Il a pourtant refusé toute aide psychologique "parce que les gens ici ne
veulent pas être stigmatisés comme étant fous ou habités par des djinns
(mauvais génies)", explique M. Hemiary, 50 ans, qui pratique la
médecine depuis 27 ans, dont 23 en psychiatrie.
Des études ont montré "qu’un tiers des patients qui consultent dans les
cliniques pour des douleurs physiques souffrent de problèmes mentaux.
Mais personne ne se préoccupe de ça", dit-il.
L’Irak est un pays "où les gens sont anxieux, frustrés, fatigués,
déprimés, et n’ont aucun espoir en l’avenir", selon M. Hemiary.
Les Irakiens sont comme des rats en cage, dit-il.
"Lorsqu’on met un rat dans une cage à compartiments, et qu’on lui donne
un choc électrique, il fuit d’un compartiment à l’autre. Mais si on
continue à lui donner des chocs, il finit par ne plus bouger parce qu’il
a appris qu’il n’y a pas de fuite possible."
"C’est la même chose pour les Irakiens. Ceux qui avaient les moyens de
quitter le pays sont partis. Les autres savent qu’il n’y a pas de fuite
possible", explique le médecin qui parle de "résignation acquise" pour
expliquer l’attitude passive de nombre de ses compatriotes.
D’autres, dit-il, sont "stressés en permanence".

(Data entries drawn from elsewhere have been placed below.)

(** C8 fails for [fetchApi] and for events: on a destroyed client
    [fetchApi] is not refused with [ErrDestroyed] but issues the request,
    and a further [destroy] dispatches two more [log] events. *)
Lemma fetchApi_after_destroy :
  let c := mkState "http://localhost:8188" (Some "id") None 0 true false
                   (Some (mkSocket true OPEN false)) ["status"%string] false false in
  let d := (destroy c).1 in
  destroyed d = true /\
  fetchApi d "/queue" None None
  = inr (mkRequest "http://localhost:8188/queue" None None [] "cors") /\
  fetchApi d "/queue" None None <> inl ErrDestroyed /\
  (step d Destroy).2 = [log "destroy" "Destroying client...";
                        log "destroy" "Client already destroyed"].
Proof. repeat split; try reflexivity. discriminate. Qed.

(** *** Activity time stamp *)

Lemma step_lastActivity (c : State) (i : Input) :
  lastActivity (step c i).1 = lastActivity c \/
  exists now, clock i = Some now /\ lastActivity (step c i).1 = now.
Proof.
  destruct i as [| | | now | now data | now wsOk]; simpl.
  - left. unfold destroy. destruct (destroyed c); reflexivity.
  - by left.
  - by left.
  - destruct (socket c) as [s|]; [|by left].
    destruct (handlers s); [right; eauto|by left].
  - destruct (socket c) as [s|]; [|by left].
    destruct (handlers s); [|by left].
    destruct (onMessageBody _ _) as [cid d]. right; eauto.
  - right. exists now. split; [reflexivity|]. apply pollFn_fields.
Qed.

(** Along a non-decreasing clock the stamp never decreases and never
    passes the clock. *)
Lemma run_lastActivity (inputs : list Input) :
  forall c t, lastActivity c <= t -> nondecreasing t inputs ->
              lastActivity c <= lastActivity (run c inputs).
Proof.
  induction inputs as [|i inputs IH]; intros c t Hc Hnd; simpl; [lia|].
  simpl in Hnd.
  destruct (step_lastActivity c i) as [Heq|(now & Hclock & Hnow)].
  - etransitivity; [|apply (IH (step c i).1 (match clock i with
                                              | Some now => now | None => t end))].
    + lia.
    + rewrite Heq. destruct (clock i); lia.
    + destruct (clock i); tauto.
  - rewrite Hclock in Hnd. destruct Hnd as [Ht Hnd].
    etransitivity; [|apply (IH (step c i).1 now); [lia|assumption]]. lia.
Qed.

Lemma nondecreasing_app (pre post : list Input) :
  forall t, nondecreasing t (pre ++ post) ->
            nondecreasing t pre /\
            exists t', t <= t' /\ nondecreasing t' post /\
                       forall c, lastActivity c <= t ->
                                 lastActivity (run c pre) <= t'.
Proof.
  induction pre as [|i pre IH]; intros t H; simpl in *.
  - split; [exact I|]. exists t. repeat split; [lia|assumption|auto].
  - destruct (clock i) as [now|] eqn:Hclock.
    + destruct H as [Ht H]. destruct (IH now H) as (Hpre & t' & Ht' & Hpost & Hrun).
      split; [by split|]. exists t'. repeat split; [lia|assumption|].
      intros c Hc. apply Hrun.
      destruct (step_lastActivity c i) as [Heq|(now' & Hc' & Hnow)]; [lia|].
      rewrite Hclock in Hc'. inversion Hc'; subst. lia.
    + destruct (IH t H) as (Hpre & t' & Ht' & Hpost & Hrun).
      split; [assumption|]. exists t'. repeat split; [assumption..|].
      intros c Hc. apply Hrun.
      destruct (step_lastActivity c i) as [Heq|(now' & Hc' & Hnow)]; [lia|].
      rewrite Hclock in Hc'. discriminate.
Qed.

Le moindre coup de klaxon les fait sursauter, ils se replient sur
eux-mêmes, sur leurs familles, sur leurs communautés, ce qui n’empêche
pas l’augmentation des divorces, des violences conjugales ou celles
contre les enfants, dit-il.
"Quand je rentre le soir je n’ai même pas la force de parler à ma femme
ou à mes enfants. Je me couche tout de suite", raconte Qaisar, 26 ans,
un policier chargé de la circulation sur une avenue embouteillée de
Bagdad.
"Je pense quitter la police. Je préfère encore travailler comme ouvrier
sur un chantier", dit le policier sachant que les forces de l’ordre sont
une cible privilégiée des attaques meurtrières.
Tahisir Khaled, 28 ans, une pharmacienne, raconte qu’on lui demande
constamment des calmants. "Tout le monde en veut, même sans ordonnance",
dit-elle.
Khouloud, 45 ans, attend de voir son médecin.

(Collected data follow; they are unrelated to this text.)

Definition dispatch (normalize : data -> W jsval) (d : data) (validator : validator)
    : W jsval :=
  if String.eqb (definitionType d) "array" then
    let! _ := normalize_array normalize d validator in wret (result d)
  else if String.eqb (definitionType d) "object" then
    let! _ := normalize_object normalize d validator in wret (result d)
  else if String.eqb (definitionType d) "boolean"
          || String.eqb (definitionType d) "number"
          || String.eqb (definitionType d) "string" then
    wret (definition d)
  else
    let! _ := lift (unknown_data_type d) in wret (result d).

(** *** [normalize] *)

(** The body of the [try] block.  Its value is what [normalize] returns when
    nothing was thrown: [undefined] after a failed type check, the known
    result of a definition seen before, [data.result] otherwise. *)
Definition normalize_try (normalize : data -> W jsval) (d : data) : W jsval :=
  (* generate the plain validator object *)
  let! validator := lift (fn_validator (validator_of d) d) in
  (* if type is invalid then exit *)
  let! valid := lift (validateType (definitionType d) d) in
  if negb valid then wret undefined
  else
    let! existing := lift (cycle_guard d) in
    match existing with
    | Some known => wret known
    | None =>
        let! _ := lift (check_enum validator d) in
        let! result := dispatch normalize d validator in
        (* run custom error validation check *)
        let! errors := lift (prop d_errors validator) in
        let! _ := lift (run_errors errors (set_result result d) result) in
        wret result
    end.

"J’ai perdu mon mari en 2006 lorsque j’étais enceinte de trois mois. Il a
été enlevé puis tué. Depuis je suis toujours malade et tout le monde me
dit que c’est la tension", dit-elle.
"On devient très nerveux quand on entend des explosions même si on a
l’habitude. Chaque fois qu’il y a des explosions, j’appelle ma famille
pour m’assurer qu’ils vont bien", dit-elle.
Sa fille, Wadaq, 7 ans, demande souvent à voir la photo de son père. Un
jour elle a demandé à prendre un taxi : "Pour aller chercher papa au
paradis".
Outre les médicaments, deux choses aident les Irakiens à supporter leur sort, selon M. Hemiary.
"Ils attribuent leurs maux à des facteurs extérieurs sur lesquels ils
n’ont pas prise". Et, pour les croyants il est plus facile d’accepter
son sort car "tout est entre les mains de Dieu", dit-il.